Liquidity Pool LP Tokens & Security on Defibox DeFi EOS EOSIO

Order book? Nope. Lines and numbers that wiggle on the screen? No thanks! Fat-finger orders? Please, NO!

The new era of decentralized finance has begun! …on EOS too. Now we have Swap & Liquidity Pools. These two technologies are linked together to facilitate trading by providing to final users a single click experience.

In traditional exchanges there are entities called market makers that facilitate trading by always willing to buy or sell a particular asset, they provide liquidity, so the users can always trade and they don’t have to wait for another counterparty. In a new and evolved market of decentralized finance like the one in which Defibox is, the liquidity is provided via pools and the exchange between users is an instantaneous swap. Liquidity pools are pairs of tokens that are locked in a smart contract and managed by an algorithm to arrange buy or sell like a human market maker will do.

On Defibox, you can earn becoming a market maker, all you have to do is to set your own pool providing equal value for both tokens of your chosen pair. As people use it, you will earn a commission on it.

If a pool with the same pair already exists, your pool is automatically merged and the relative percent share on the total is considered.

Commissions are in form of a percentage of one of the two tokens of the pair, so, over time you will see your pool grow in value for both tokens if the market remains stable and there is a good volume of swaps.


What happens if the initial price of the tokens in the pool diverges from the current global market price? In that case the effect of buying or selling could throw off the balance on one side. Consider this example:

Let’s imagine depositing liquidity, both EOS + VIG. Both of those assets are equal in value at the time you contribute liquidity.

Scenario “VIG goes up in price”:

You are essentially selling your VIG for EOS

Which means you will have less VIG and more EOS

Scenario “VIG goes down in price”:

You are going to be buying VIG with your EOS

Which means you will have less EOS and more VIG

In both of these two scenarios the pool has been thrown off the balance. This is the so-called “Impermanent Loss”. This condition clears up by itself if the price returns as before. You still earn transaction fees but their positive effect is less noticeable.
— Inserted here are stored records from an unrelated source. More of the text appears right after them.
Fixpoint for_down {S} (n : nat) (body : nat -> S -> S) (s : S) : S :=
  match n with
  | O => s
  | Datatypes.S n' => for_down n' body (body n' s)
  end.

Fixpoint while {S} (fuel : nat) (cond : S -> bool) (body : S -> S) (s : S) : S :=
  match fuel with
  | O => s
  | Datatypes.S fuel' => if cond s then while fuel' cond body (body s) else s
  end.

Section loop_rules.
  Context {S : Type}.

Lemma for_up_inv (P : nat -> S -> Prop) body n i s :
    P i s ->
    (forall j s, (i <= j < i + n)%nat -> P j s -> P (Datatypes.S j) (body j s)) ->
    P (i + n)%nat (for_up n i body s).
  Proof.
    revert i s. induction n as [|n IH]; intros i s H0 Hs; simpl.
    - by rewrite Nat.add_0_r.
    - replace (i + Datatypes.S n)%nat with (Datatypes.S i + n)%nat by lia.
      apply IH; [apply Hs; [lia|done]|]. intros j s' Hj. apply Hs. lia.
  Qed.

Lemma for_down_inv (P : nat -> S -> Prop) body n s :
    P n s ->
    (forall j s, (j < n)%nat -> P (Datatypes.S j) s -> P j (body j s)) ->
    P 0%nat (for_down n body s).
  Proof.
    revert s. induction n as [|n IH]; intros s H0 Hs; simpl; [done|].
    apply IH; [apply Hs; [lia|done]|]. intros j s' Hj. apply Hs. lia.
  Qed.

  (** A loop whose measure is bounded by the fuel ends because its condition
      is false, and the invariant holds there. *)
Lemma while_inv (P : S -> Prop) (m : S -> nat) cond body fuel s :
    P s -> (m s <= fuel)%nat ->
    (forall s, P s -> cond s = true -> P (body s) /\ (m (body s) < m s)%nat) ->
    P (while fuel cond body s) /\ cond (while fuel cond body s) = false.
  Proof.
    intros H0 Hm Hs. revert s H0 Hm.
    induction fuel as [|fuel IH]; intros s H0 Hm; simpl.
    - split; [done|]. destruct (cond s) eqn:E; [|done].
      destruct (Hs s H0 E). lia.
    - destruct (cond s) eqn:E; [|done].
      destruct (Hs s H0 E). apply IH; [done|lia].
  Qed.
End loop_rules.

Lemma for_up_ext {S} n i (body body' : nat -> S -> S) s :
  (forall j s, (i <= j < i + n)%nat -> body j s = body' j s) ->
  for_up n i body s = for_up n i body' s.
Proof.
  revert i s. induction n as [|n IH]; intros i s H; simpl; [done|].
  rewrite H by lia. apply IH. intros j s' Hj. apply H. lia.
Qed.
Definition strmap_put (m : Strmap) (key : list Z) (val : V) : option (Strmap * V) :=
  m ← (if (length (sm_slots m) =? 0)%nat || (length (sm_slots m) * 7 <=? (sm_len m + 1) * 10)%nat
       then grow_slots m else Some m);
  slot ← probe (sm_entries m) (sm_slots m) key;
  idx ← sm_slots m !! slot;
  if negb (idx =? 0) then
    let at_ := Z.to_nat (idx - 1) in
    e ← sm_entries m !! at_;
    Some (mkStrmap (<[at_ := mkEntry (e_key e) val]> (sm_entries m)) (sm_cap m) (sm_slots m), e_val e)
  else
    let cap := if (sm_len m =? sm_cap m)%nat then match sm_cap m with O => 16%nat | c => (c * 2)%nat end else sm_cap m in
    if (cap <=? sm_len m)%nat then None
    else
      let entries := sm_entries m ++ [mkEntry key val] in
      Some (mkStrmap entries cap (<[slot := u32 (Z.of_nat (length entries))]> (sm_slots m)), null).

Definition strmap_get (m : Strmap) (key : list Z) : option V :=
  if (length (sm_slots m) =? 0)%nat then Some null
  else
    slot ← probe (sm_entries m) (sm_slots m) key;
    idx ← sm_slots m !! slot;
    if idx =? 0 then Some null else e ← sm_entries m !! Z.to_nat (idx - 1); Some (e_val e).
Definition strmap_has (m : Strmap) (key : list Z) : option bool :=
  if (length (sm_slots m) =? 0)%nat then Some false
  else slot ← probe (sm_entries m) (sm_slots m) key; idx ← sm_slots m !! slot; Some (negb (idx =? 0)).
Definition strmap_len (m : Strmap) : nat := sm_len m.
Take a look here about Impermanent Loss:


From the market maker point of view, after carefully considering the risks of an unbalanced pool, you will quickly realize that stable pairs of tokens with high volume may provide a good source of gain. The more liquidity you add, the more you will collect in trading fees.

From the final user point of view, larger liquidity pools create better trading experience minimizing the difference between the expected price of a trade and the price at which the trade is executed, the so-called “slippage”.

It’s a win-win situation.


As aforementioned, if a pool with the same pair already exists, your pool is merged and the relative percent share on the total is considered as your contribution.
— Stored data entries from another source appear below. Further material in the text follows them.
Lemma promotion_agrees w q demote : format_option_level q = -2 -> bad_format_subflag_parameter q = false -> irregular_promotion q = false ->
  (parse_named_error w q demote).2 = match classify_promotion q with WARN_OPTION_KNOWN => true | _ => false end.
Proof.
  intros L B Ir. apply orb_false_iff in Ir as [W Ir]. unfold classify_promotion. rewrite L, B. change (-2 =? -2) with true. cbn [negb].
  unfold parse_named_error. destruct (normalized_name q 128) as [[name neg]|] eqn:N.
  - destruct (Z.eqb_spec (implicit_fallthrough_option_level q) (-1)) as [Lf|Lf].
    + destruct (fallthrough_bad q Lf) as [neg' N']. rewrite N in N'. injection N' as -> <-. rewrite (proj2 flag_of_fallthrough). change (WG_NONE =? WG_NONE) with true. cbn [negb].
      destruct (info_for_flag _ _ _ N) as [(id & V & Ef & ->)|[_ ->]]; [|done]. rewrite (row_id id V).
      assert (id = WARN_IMPLICIT_FALLTHROUGH) as -> by (apply flag_inj; [done|done|by rewrite Ef, (proj1 flag_of_fallthrough)]).
      rewrite Nat.eqb_refl, Lf. done.
    + destruct (Z.eqb_spec (group_for_name name) WG_NONE) as [Gn|Gn]; cbn [negb].
      * assert (group_for_name q = WG_NONE) as ->.
        { destruct (Z.eqb_spec (group_for_name q) WG_NONE) as [|Gq]; [done|]. pose proof (group_plain q Gq) as P. rewrite N in P. by injection P as -> ->. }
        change (WG_NONE =? WG_NONE) with true. cbn [negb orb].
        destruct (info_for_flag _ _ _ N) as [(id & V & Ef & ->)|[_ ->]]; [|done]. rewrite (row_id id V). cbn [is_Some_b].
        assert (F : ((id =? WARN_IMPLICIT_FALLTHROUGH)%nat && (implicit_fallthrough_option_level q <? 0)) = false).
        { destruct (Nat.eqb_spec id WARN_IMPLICIT_FALLTHROUGH) as [->|]; [|done]. cbn [andb]. rewrite (proj1 flag_of_fallthrough) in Ef. subst name.
          pose proof (fallthrough_good q neg W N). apply Z.ltb_ge. unfold implicit_fallthrough_option_level in *. repeat case_match; lia. }
        rewrite F. repeat case_match; done.
      * cbn [negb] in Ir. rewrite andb_true_r in Ir. rewrite Ir. cbn [negb orb]. done.
  - assert (implicit_fallthrough_option_level q <> -1) as Lf by (intros [neg' N']%fallthrough_bad; by rewrite N in N').
    rewrite (proj2 (Z.eqb_neq _ _) Lf). unfold warn_info_for_flag. rewrite N. cbn [mbind option_bind is_Some_b]. rewrite orb_false_r.
    destruct (Z.eqb_spec (group_for_name q) WG_NONE) as [Gq|Gq]; [done|]. apply group_plain in Gq. by rewrite N in Gq.
Qed.
Lemma level_answers p : format_option_level p = -2 \/ format_option_level p = -1 \/ 0 <= format_option_level p.
Proof. unfold format_option_level. repeat case_match; lia. Qed.
Lemma error_agrees w q (demote : bool) : irregular_promotion q = false ->
  (if demote then flag_no_error w q else flag_error w q).2 = match classify_promotion q with WARN_OPTION_KNOWN => true | _ => false end.
Proof.
  intros Ir. destruct (Z.eqb_spec (format_option_level q) (-2)) as [E|N].
  - destruct (bad_format_subflag_parameter q) eqn:B.
    + unfold flag_no_error, flag_error, classify_promotion. rewrite E, B. change (-2 =? -2) with true. cbn [negb]. by destruct demote, (_ =? _).
    + unfold flag_no_error, flag_error. rewrite E, B. change (-2 =? -2) with true. cbn [negb]. by destruct demote; apply promotion_agrees.
  - unfold flag_no_error, flag_error, classify_promotion. rewrite (proj2 (Z.eqb_neq _ _) N). cbn [negb].
    destruct (Z.ltb_spec (format_option_level q) 0) as [L|L]; [rewrite (proj2 (Z.leb_gt _ _)) by done|rewrite (proj2 (Z.leb_le _ _)) by done]; by destruct demote.
Qed.
Lemma normalized_strip arg : starts "-W" (strip_w arg) = false -> normalized_name arg 128 = normalized_name (strip_w arg) 128.
Proof. intros W. unfold normalized_name. by rewrite (strip_plain (strip_w arg) W). Qed.
Lemma name_agrees w arg p : p = strip_w arg -> starts "-W" p = false -> p <> "error"%string -> p <> "no-error"%string ->
  p <> "fatal-errors"%string -> p <> "no-fatal-errors"%string -> starts "error=" p = false -> starts "no-error=" p = false ->
  match normalized_name p 128 with Some (name, _) => String.eqb name "fatal-errors" && is_Some_b (find_eq p) | None => false end = false ->
  (flag_name w p).2 = match classify_name arg p with WARN_OPTION_KNOWN => true | _ => false end.
Proof.
  intros Ep W N1 N2 N3 N4 S1 S2 Ir. unfold flag_name, classify_name.
  rewrite (normalized_strip arg) by (by rewrite <- Ep). rewrite <- Ep.
  destruct (normalized_name p 128) as [[name neg]|] eqn:N; [|done]. destruct (bad_format_subflag_parameter p); [by destruct neg|].
  destruct (normalized_shape _ _ _ W N) as (tail & Es & Tail).
  assert (Ne : name <> "error"%string).
  { intros ->. destruct Tail as [->|[r ->]], neg; [by apply N2|by apply N1| |].
    - rewrite Es in S2. pose proof (starts_app "no-error=" r) as X. change (starts "no-error=" ("no-error=" ++ r) = false) in S2. congruence.
    - rewrite Es in S1. pose proof (starts_app "error=" r) as X. change (starts "error=" ("error=" ++ r) = false) in S1. congruence. }
  assert (Nf : name <> "fatal-errors"%string).
  { intros ->. destruct Tail as [->|[r ->]]; [by destruct neg; [apply N4|apply N3]|]. cbn [String.eqb Ascii.eqb Bool.eqb andb] in Ir.
    rewrite Es in Ir. destruct neg.
    - change (is_Some_b (find_eq ("no-fatal-errors" ++ "=" ++ r)) = false) in Ir. by rewrite find_eq_app in Ir.
    - change (is_Some_b (find_eq ("fatal-errors" ++ "=" ++ r)) = false) in Ir. by rewrite find_eq_app in Ir. }
  rewrite (proj2 (String.eqb_neq _ _) Ne), (proj2 (String.eqb_neq _ _) Nf). cbn [orb].
  destruct (String.eqb name "system-headers"); [done|]. destruct (group_for_name name =? WG_NONE); cbn [negb orb]; [|done].
  destruct (warn_info_for_flag name) as [info|]; cbn [is_Some_b]; [done|by destruct neg].
Qed.

(** C24. What the driver calls a known option is what the policy applies. For
    every option but the irregular ones ([-W] twice, [fatal-errors] with an
    argument, a group promoted with a [no-] or an argument, and the driver's own
    internal option), [warn_flag] accepts it if and only if
    [warn_option_classify] answers [WARN_OPTION_KNOWN]; so no such option is
    silently dropped after it passed, nor applied after it was reported. *)
Theorem warn_options_agree w arg : irregular arg = false -> (warn_flag w arg).2 = warn_option_known (Some arg).
Proof.
  unfold irregular. cbv zeta. intros [[I0 W]%orb_false_iff Ir]%orb_false_iff. set (p := strip_w arg) in *.
  unfold warn_option_known, warn_option_classify, is_driver_word, warn_flag. rewrite I0.
  destruct (String.eqb arg "-w"), (String.eqb arg "w"), (String.eqb arg "-pedantic"), (String.eqb arg "pedantic"), (String.eqb arg "-pedantic-errors"), (String.eqb arg "pedantic-errors");
    cbn [orb]; try done. cbv zeta. fold p.
  destruct (level_answers p) as [E|[E|E]]; [rewrite E|rewrite E; done|].
  2: { rewrite (proj2 (Z.eqb_neq _ (-1))), (proj2 (Z.eqb_neq _ (-2))), (proj2 (Z.leb_le 0 _)) by lia. done. }
  change (-2 =? -1) with false. change (0 <=? -2) with false. change (-2 =? -2) with true. cbn [negb].
  assert (Fl : implicit_fallthrough_option_level p = -2 \/ implicit_fallthrough_option_level p = -1 \/ 0 <= implicit_fallthrough_option_level p)
    by (unfold implicit_fallthrough_option_level; repeat case_match; lia).
  destruct Fl as [F|[F|F]]; [rewrite F|rewrite F; done|].
  2: { rewrite (proj2 (Z.eqb_neq _ (-1))), (proj2 (Z.eqb_neq _ (-2))), (proj2 (Z.leb_le 0 _)) by lia. done. }
  change (-2 =? -1) with false. change (0 <=? -2) with false. change (-2 =? -2) with true. cbn [negb].
  assert (Fm : maybe_uninitialized_option_mode p = -2 \/ maybe_uninitialized_option_mode p = -1 \/ 0 <= maybe_uninitialized_option_mode p)
    by (unfold maybe_uninitialized_option_mode; repeat case_match; lia).
  destruct Fm as [M|[M|M]]; [rewrite M|rewrite M; done|].
  2: { rewrite (proj2 (Z.eqb_neq _ (-1))), (proj2 (Z.eqb_neq _ (-2))), (proj2 (Z.leb_le 0 _)) by lia. done. }
  change (-2 =? -1) with false. change (0 <=? -2) with false. change (-2 =? -2) with true. cbn [negb].
  unfold promoted_part in Ir.
  destruct (String.eqb_spec p "error") as [P1|N1]; [unfold classify_name; rewrite (normalized_strip arg) by done; fold p; by rewrite P1|].
  destruct (String.eqb_spec p "no-error") as [P2|N2]; [unfold classify_name; rewrite (normalized_strip arg) by done; fold p; by rewrite P2|].
  destruct (String.eqb_spec p "fatal-errors") as [P3|N3]; [unfold classify_name; rewrite (normalized_strip arg) by done; fold p; by rewrite P3|].
  destruct (String.eqb_spec p "no-fatal-errors") as [P4|N4]; [unfold classify_name; rewrite (normalized_strip arg) by done; fold p; by rewrite P4|].
  cbn [orb]. destruct (starts "error=" p) eqn:S1; [by apply (error_agrees w _ false)|]. destruct (starts "no-error=" p) eqn:S2; [by apply (error_agrees w _ true)|].
  by apply name_agrees.
Qed.
Lemma warn_options_agree_witness :
  (warn_flag warn_ctx_new "-Wno-error=implicit-fallthrough=4").2 = true /\ (warn_flag warn_ctx_new "no-frobnicate").2 = false /\
  (warn_flag warn_ctx_new "error=mem").2 = true.
Proof.
  split; [|split].
  - rewrite (warn_options_agree warn_ctx_new "-Wno-error=implicit-fallthrough=4"); vm_compute; reflexivity.
  - rewrite (warn_options_agree warn_ctx_new "no-frobnicate"); vm_compute; reflexivity.
  - rewrite (warn_options_agree warn_ctx_new "error=mem"); vm_compute; reflexivity.
Defined.

(** The exceptions are real. *)
Example promoted_no_group : warn_option_known (Some "error=no-extra"%string) = false /\ (warn_flag warn_ctx_new "error=no-extra").2 = true.
Proof. vm_compute. split; reflexivity. Qed.
Example fatal_errors_argument : warn_option_known (Some "fatal-errors=3"%string) = true /\ (warn_flag warn_ctx_new "fatal-errors=3").2 = false.
Proof. vm_compute. split; reflexivity. Qed.
(** [-Werror=no-x] promotes [x], which [-Wno-x] would turn off. *)
Example promoted_no_warning : warn_option_known (Some "error=no-shadow"%string) = true /\
  base_class (driver_warn_ctx false ["error=no-shadow"%string]) WARN_SHADOW false = Some DIAG_ERROR.
Proof. vm_compute. split; reflexivity. Qed.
To give you a proof of ownership of that liquidity share the system issues a special token called LP, in proportion to how much liquidity you supplied to the pool. The fees are therefore distributed proportionally amongst all the LP token holders. At different liquidity pools correspond different LP tokens named following alphabetical sequence. To maintain an evident link with the original Defibox token, the root BOX was kept in the name, thus obtaining the tokens BOXA, BOXB, BOXC, BOXD… and so on, following the order in which the pools were created.

The creation of LP-bound tokens opens an innovative scenario: you can move pool ownership from one account to another without withdrawing or depositing tokens from/into any pool. The new EOS account that owns those LP tokens will receive the corresponding fees and will be able to freely withdraw the corresponding liquidity assets.

Take a look here:

This is an incredible innovation already but what will the future hold for us? Would we be able to lend our LP tokens and get additional rewards? That’s definitely a possibility… stay tuned!
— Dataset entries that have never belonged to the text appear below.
(** C16. Scopes are a stack of declaration lists. Over any sequence of less than
    [2^32] openings, closings, declarations and changes of a symbol's uses, from
    the file scope on: the code fails (on an underflow) only where the stack
    does; every lookup gives the newest declaration of that name and name space
    in the innermost open scope that has one, or [NULL], so closing a scope
    uncovers what it hid; the diagnostics are those of the stack: a hidden
    object under [-Wshadow] and, when a block or function scope closes, its
    unread local variables in the order they were declared. With a well-ordered
    warning policy and balanced scopes nothing fails. *)
Theorem scope_refines w ops : Forall valid_scope_op ops -> Z.of_nat (length ops) < 2 ^ 32 ->
  both (fun s r => se_diags s = rf_diags r /\ forall name ns, 0 <= name ->
      scope_lookup s (se_scope s) name ns = Some (ref_lookup (rf_infos r) (rf_stack r) name (is_tag ns)) /\
      scope_lookup_local s (se_scope s) name ns = Some (ref_lookup (rf_infos r) (take 1 (rf_stack r)) name (is_tag ns)))
    (scope_run (sema_init w) ops) (ref_run w ref_init ops) /\
  (policy_ok w -> balanced 1 ops -> exists s, scope_run (sema_init w) ops = Some s).
Proof.
  intros V U. pose proof (run_refines w (sema_init w) ref_init ops (init_refines w) V ltac:(cbn; lia)) as B. split.
  - destruct (scope_run (sema_init w) ops) as [s|], (ref_run w ref_init ops) as [r|]; cbn [both] in *; try done. split; [apply B|]. intros name ns N.
    split; [apply (lookup_correct w); [done|apply B|done]|].
    pose proof (rr_stack _ _ _ B) as S. inversion S as [Ec Es|i sc f rest E F L H Ec Es].
    + cbn. unfold ref_lookup. by destruct (name =? 0).
    + rewrite (local_correct w s r i sc f name ns B E F N). unfold ref_lookup, ref_local. cbn [take flat_map]. by rewrite app_nil_r.
  - intros P Bal. destruct (ref_run_total w ref_init ops P Bal) as [r E]. rewrite E in B. destruct (scope_run (sema_init w) ops) as [s|]; [by exists s|done].
Qed.
(** A local that hides a global: [-Wshadow] on entry, an unused variable on exit,
    and the global again after. *)
Definition hiding : list ScopeOp :=
  let here := mkSpan 7 0 in
  [ODeclare 100 SYM_VAR NS_ORDINARY LINK_EXTERNAL false here; ODeclare 100 SYM_TAG NS_TAG LINK_NONE false here; OPush SCOPE_BLOCK;
   ODeclare 200 SYM_VAR NS_ORDINARY LINK_NONE false here; OUses 3 1 0; ODeclare 100 SYM_VAR NS_ORDINARY LINK_NONE false here; OPop].
Definition warn_all_shadow : option WarnCtx := Some (driver_warn_ctx false ["all"; "shadow"]%string).
Lemma scope_refines_witness : exists s, scope_run (sema_init warn_all_shadow) hiding = Some s /\
  se_diags s = [DWarning WARN_SHADOW DIAG_WARNING 4; DNote 1; DWarning WARN_UNUSED_VARIABLE DIAG_WARNING 4] /\
  scope_lookup s (se_scope s) 100 NS_ORDINARY = Some 1 /\ scope_lookup s (se_scope s) 100 NS_TAG = Some 2 /\
  scope_lookup s (se_scope s) 200 NS_ORDINARY = Some 0.
Proof.
  destruct (scope_refines warn_all_shadow hiding) as [B T]; [|reflexivity|].
  { unfold hiding. cbv zeta. repeat (apply List.Forall_cons; [cbn; lia || exact I|]). apply List.Forall_nil. }
  destruct T as [s E].
  - exists []. split; [constructor|]. split; [apply SSorted_nil|]. vm_compute. reflexivity.
  - cbn. repeat split; discriminate.
  - exists s. split; [exact E|]. rewrite E in B. assert (R : exists r, ref_run warn_all_shadow ref_init hiding = Some r /\ rf_diags r =
        [DWarning WARN_SHADOW DIAG_WARNING 4; DNote 1; DWarning WARN_UNUSED_VARIABLE DIAG_WARNING 4] /\
        ref_lookup (rf_infos r) (rf_stack r) 100 false = 1 /\ ref_lookup (rf_infos r) (rf_stack r) 100 true = 2 /\ ref_lookup (rf_infos r) (rf_stack r) 200 false = 0).
    { eexists. split; [vm_compute; reflexivity|]. vm_compute. repeat split. }
    destruct R as (r & Er & D & L1 & L2 & L3). rewrite Er in B. destruct B as [Bd Bl]. split; [congruence|].
    assert (Lk : forall name ns, 0 <= name -> scope_lookup s (se_scope s) name ns = Some (ref_lookup (rf_infos r) (rf_stack r) name (is_tag ns))) by (intros name ns N; apply (Bl name ns N)).
    rewrite !Lk by lia. cbn [is_tag]. rewrite L1, L2, L3. repeat split.
Defined.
Defibox is currently taking care of the development of the EOS Defi ecosystem. LP tokens are born with the goal to connect that ecosystem to the developers, also with the help of the funds made available by ‘Newdex seed’ and ‘Newdex Lab’. Check the announcement.


Like with everything in DeFi we have to deal with the risks like smart contract bugs, admin keys and systemic risks.

To mitigate these problems Defibox’s security solutions are designed to include: security audits, multi-signature contract, bug-bounty programs, and open source code. It upholds the principles of fairness and transparency, and puts the security of users’ assets first.

With Security Audits the Defibox’s smart contract solidity has been verified by security companies.

Check out audit report:

With Multi-signature smart contract, Defibox ensures a decentralized management, therefore, no Defibox Foundation employee will ever be able to steal user funds from the contract.

With Bug-Bounty and Open Source Code ( Defibox planning to fully open the source of contract code ) an active role of the community is ensured to help keep the smart contract free from possible security vulnerabilities and potential risks.